Year:  2022

Director:  Peggy Holmes

Release:  Out Now

Distributor: AppleTV+

Running time: 105 minutes

Worth: $11.00
FilmInk rates movies out of $20 — the score indicates the amount we believe a ticket to the movie to be worth

Cast:
Eva Noblezada, Simon Pegg, Adelynn Spoon, Whoopi Goldberg, Jane Fonda, Flula Borg, Lil Rel Howery (voices)

Intro:
... somewhere between the lovechild of Monsters Inc (2001) and Inside Out (2015) only without the required emotional crescendo. 

In Skydance Animation’s inoffensive family adventure, luck be no lady tonight.

Having lived eighteen years living in foster care without being adopted, the spirited Sam (voiced by Eva Noblezada) ventures out on her own for the first time in her life. Unfortunately for Sam, things never quite work out for her, with disaster and dismay sticking to her like jam on toast. (The film ladles so much misfortune on her that it is a surprise that screenwriter Kiel Murray didn’t just name her Murphy McClutz.) It is when the hapless Sam comes into temporary possession of a lucky penny, one belonging to an otherworldly jet-black cat named Bob (Simon Pegg holding down a Scottish brood), does her fortune begin to shift.
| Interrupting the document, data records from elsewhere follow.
Lemma normal_app_zeros j xs : normal xs -> xs <> [] -> normal (replicate j 0 ++ xs).
Proof.
  intros Hn Hne d Hd. destruct xs as [|x xs _] using rev_ind; [done|].
  rewrite app_assoc, last_snoc in Hd. apply Hn. by rewrite last_snoc.
Qed.

Lemma val_shift j xs : val (replicate j 0 ++ xs) = 2 ^ (32 * Z.of_nat j) * val xs.
Proof.
  rewrite val_app, val_zeros, length_replicate, Z.pow_mul_r by lia. change (2 ^ 32) with word. lia.
Qed.

Lemma wp_lshift w K Os c p kb s xs o k n (Q : Z -> world -> Prop) :
  mp true w K ((p, o) :: Os) c -> bigint kb s xs o -> xs <> [] -> 0 <= k ->
  shift_class kb xs k <= 15 -> kcost (shift_class kb xs k) <= c -> (alloc_fuel <= n)%nat ->
  2 ^ shift_class kb xs k < Z.of_nat n -> (15 < n)%nat ->
  (forall r zs o' w', mp true w' K ((r, o') :: Os) (c - kcost (shift_class kb xs k)) ->
    bigint (shift_class kb xs k) 0 zs o' -> val zs = val xs * 2 ^ k -> zs <> [] -> (normal xs -> normal zs) -> Q r w') ->
  wp n (lshift calloc _freelist p k) w Q.
Proof.
  intros H Hb Hne Hk Hcl Hcost Hf Hn Hn15 HQ. destruct (bigint_len _ _ _ _ Hb) as [Hkb Hlen].
  unfold lshift. cbv zeta. rewrite Z.shiftr_div_pow2 by lia. change (2 ^ 5) with 32. set (m := Z.to_nat (k / 32)).
  assert (Hx : all_words xs) by (eapply bigint_all_words; [exact H|left|exact Hb]).
  pose proof (shift_class_room kb xs k Hkb Hk) as Hroom. set (kc := shift_class kb xs k) in *.
  assert (Hkc : 0 <= kc <= 15) by (unfold kc, shift_class in *; lia). pose proof (pow2_class kc Hkc) as Hpow.
  wp_step. eapply load_k; [exact H|left|exact Hb|]. wp_step. eapply load_wds; [exact H|left|exact Hb|]. wp_step.
  eapply load_maxwds; [exact H|left|exact Hb|]. wp_step.
  apply wp_lshift_class; [done|done|done|done|]. intros i. fold kc. wp_steps.
  eapply wp_Balloc; [exact H|done|done|unfold bcost; lia|]. unfold bcost. intros r nx x w1 Hr Hx1 H1. wp_steps.
  set (hdr := [nx; kc; 2 ^ kc; 0; 0]) in *. rewrite (x_addr r hdr) by done.
  rewrite <-(take_drop m x) in H1. assert (Hm : length (take m x) = m) by (rewrite length_take; lia).
  eapply (wp_clear_words _ _ _ _ r (take m x) n _ ltac:(lia) w1 hdr (drop m x)); [lia|exact H1|].
  rewrite Hm. intros w2 H2. wp_steps. eapply load_wds; [exact H2|by right; left|exact Hb|]. wp_steps.
  pose proof Hb as [_ (nxb & yb & Eo & Hyb)].
  set (hb := [nxb; kb; 2 ^ kb; s; zlen xs]). rewrite (x_addr p hb) by done.
  assert (Hin : (p, hb ++ xs ++ yb) ∈ (p, o) :: Os) by (rewrite Eo; left).
  replace (r + 4 * zlen hdr + 4 * (k / 32)) with (r + 4 * zlen (hdr ++ replicate m 0))
    by (rewrite length_app, length_replicate; lia).
  pose (l := length xs). assert (Hl0 : (0 < l)%nat) by (unfold l; destruct xs; cbn; [done|lia]).
  assert (Hdr : (l + 1 <= length (drop m x))%nat) by (rewrite length_drop; lia).
  rewrite <-(take_drop l (drop m x)) in H2. set (old := take l (drop m x)) in *.
  assert (Hold : length old = l) by (unfold old; rewrite length_take; lia).
  destruct (drop l (drop m x)) as [|v post] eqn:Epost.
  { apply (f_equal length) in Epost. rewrite length_drop in Epost. cbn in Epost. lia. }
  assert (Hpost : zlen post = 2 ^ kc - Z.of_nat m - Z.of_nat l - 1).
  { apply (f_equal length) in Epost. rewrite !length_drop in Epost. cbn in Epost. lia. }
  assert (Hmod : Z.land k 0x1f = k mod 32) by (change (Z.land k 0x1f) with (Z.land k (Z.ones 5)); by rewrite Z.land_ones).
  rewrite Hmod. clear Hmod.
  assert (Hkk : 2 ^ k = 2 ^ (32 * Z.of_nat m) * 2 ^ (k mod 32)) by (rewrite <-Z.pow_add_r by lia; f_equal; lia).
  (* the words of the result and the rest of its block *)
  assert (Hend : forall zs post' w3, zlen zs + zlen post' = 2 ^ kc -> zs <> [] -> val zs = val xs * 2 ^ k -> (normal xs -> normal zs) ->
    mp true w3 K ((r, hdr ++ zs ++ post') :: (p, o) :: Os) (c - (0 + kcost kc)) ->
    wp n (store_int (_wds r) (zlen zs) ;; Bfree _freelist p ;; mret r) w3 Q).
  { intros zs post' w3 Hlz Hnz Hvz Hnoz H3. wp_step. unfold hdr in H3.
    eapply (wp_store_int _ _ _ _ _ r [nx; kc; 2 ^ kc; 0] 0 (zs ++ post')); [exact H3|unfold _wds; cbn; lia|lia|].
    intros w4 H4. wp_steps. eapply (wp_Bfree w4 K ((r, bobj nx kc 0 zs post') :: Os) _ p); [eapply mp_perm; [exact H4|unfold bobj; cbn [app]; perm]|exact Hb|].
    intros w5 H5. wp_steps. eapply (HQ r zs _ w5); [eapply mp_weaken; [exact H5|lia]| |done|done|done].
    split; [done|]. exists nx, post'. done. }
  destruct (Z.eqb_spec (k mod 32) 0) as [E|E]; cbn [negb]; wp_step.
  - apply wp_loop_k.
    eapply (wp_copy_loop _ _ ((p, o) :: Os) _ r p _ xs n _ w2 old (hdr ++ replicate m 0) (v :: post) hb yb);
      [done|done|exact Hin|lia|by rewrite <-app_assoc|lia|].
    intros w3 H3. wp_step. replace (k / 32 + zlen xs + 1 - 1) with (zlen (replicate m 0 ++ xs)) by (rewrite length_app, length_replicate; lia).
    rewrite <-app_assoc in H3. eapply (Hend _ (v :: post)).
    + rewrite length_app, length_replicate. cbn [length]. lia.
    + by destruct xs; [|destruct m].
    + rewrite val_shift, Hkk, E. lia.
    + intros. by apply normal_app_zeros.
    + by rewrite <-app_assoc.
  - apply wp_loop_k.
    eapply (wp_lshift_loop _ _ ((p, o) :: Os) _ r p (k mod 32) _ xs n _ ltac:(lia) w2 old (hdr ++ replicate m 0) (v :: post) hb yb);
      [done|done|exact Hin|lia|lia|by rewrite <-app_assoc|lia|].
    intros zs z w3 Hlz Hz Hvz H3. rewrite <-app_assoc in H3.
    assert (Hvzs : val (replicate m 0 ++ zs ++ [z]) = val xs * 2 ^ k).
    { rewrite val_shift, val_app. cbn [val]. rewrite Hlz, Hkk. lia. }
    replace (r + 4 * (zlen (hdr ++ replicate m 0) + zlen xs)) with (r + 4 * zlen (hdr ++ replicate m 0 ++ zs))
      by (rewrite !length_app; lia).
    wp_steps. eapply (wp_store _ _ _ _ _ r (hdr ++ replicate m 0 ++ zs) v post); [by rewrite <-!app_assoc|done| |].
    { assert (2 ^ (k mod 32) <= 2 ^ 31) by (apply Z.pow_le_mono_r; lia). lia. }
    intros w4 H4. wp_step. rewrite <-!app_assoc in H4. destruct (Z.eqb_spec z 0) as [->|Hz0]; cbn [negb].
    + replace (k / 32 + zlen xs + 1 - 1) with (zlen (replicate m 0 ++ zs)) by (rewrite length_app, length_replicate; lia).
      assert (Hv2 : val (replicate m 0 ++ zs) = val xs * 2 ^ k).
      { rewrite <-Hvzs, !val_shift, val_app. cbn [val]. lia. }
      apply (Hend _ (0 :: post)); [..|by rewrite <-app_assoc].
      * rewrite length_app, length_replicate. cbn [length]. lia.
      * destruct zs; [cbn in Hlz; lia|]. by destruct m.
      * done.
      * intros Hno. apply normal_of_val.
        { eapply (all_words_in _ _ _ _ _ r hdr _ (0 :: post)); [exact H4|rewrite <-app_assoc; left]. }
        rewrite Hv2, length_app, length_replicate, Hkk. assert (Hlow := normal_low xs Hx Hno Hne).
        replace (Z.of_nat (m + length zs) - 1) with (Z.of_nat m + (zlen xs - 1)) by lia.
        rewrite Z.pow_add_r, Z.pow_mul_r by lia. change (2 ^ 32) with word.
        assert (0 < word ^ Z.of_nat m) by lia. assert (1 <= 2 ^ (k mod 32)) by lia. pose proof (val_range xs Hx).
        rewrite (Z.mul_comm (val xs)), <-Z.mul_assoc. apply Z.mul_le_mono_nonneg_l; nia.
    + replace (k / 32 + zlen xs + 1 + 1 - 1) with (zlen (replicate m 0 ++ zs ++ [z])) by (rewrite !length_app, length_replicate; cbn; lia).
      apply (Hend _ post); [..|by rewrite <-!app_assoc].
      * rewrite !length_app, length_replicate. cbn [length]. lia.
      * destruct zs; [cbn in Hlz; lia|]. by destruct m.
      * done.
      * intros _ d. rewrite app_assoc, last_snoc. by intros [= <-].
Qed.
End mprec.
Wanting to extend this good luck to her young friend Hazel (Adelynn Spoon), allowing her to nab a “Forever Family”, Sam travels via a magical portal to the Land of Luck. It is in this fantastical metropolis, sitting somewhere between Asgard and a big-tech head office in appearance, where Sam must overcome her ill-fatedness.

Luck follows a popular trend in animated films in its absence of a maniacal villain; leaning hard into its tale of introspection and self-actualisation. It is to its detriment that the Land of Luck doesn’t compensate for this in the hijinks department, with director Peggy Holmes (known for her direct-to-video Disney features) creating a rather static world that ought to be alive and sprawling. It is a feat that not even the fine support voice work of Whoopi Goldberg, Jane Fonda, Flula Borg and Lil Rel Howery can overcome.

While not needing to speak the language of Disney, Luck feels like the first draft of a Pixar screenplay, existing somewhere between the lovechild of Monsters Inc (2001) and Inside Out (2015), only without the required emotional crescendo.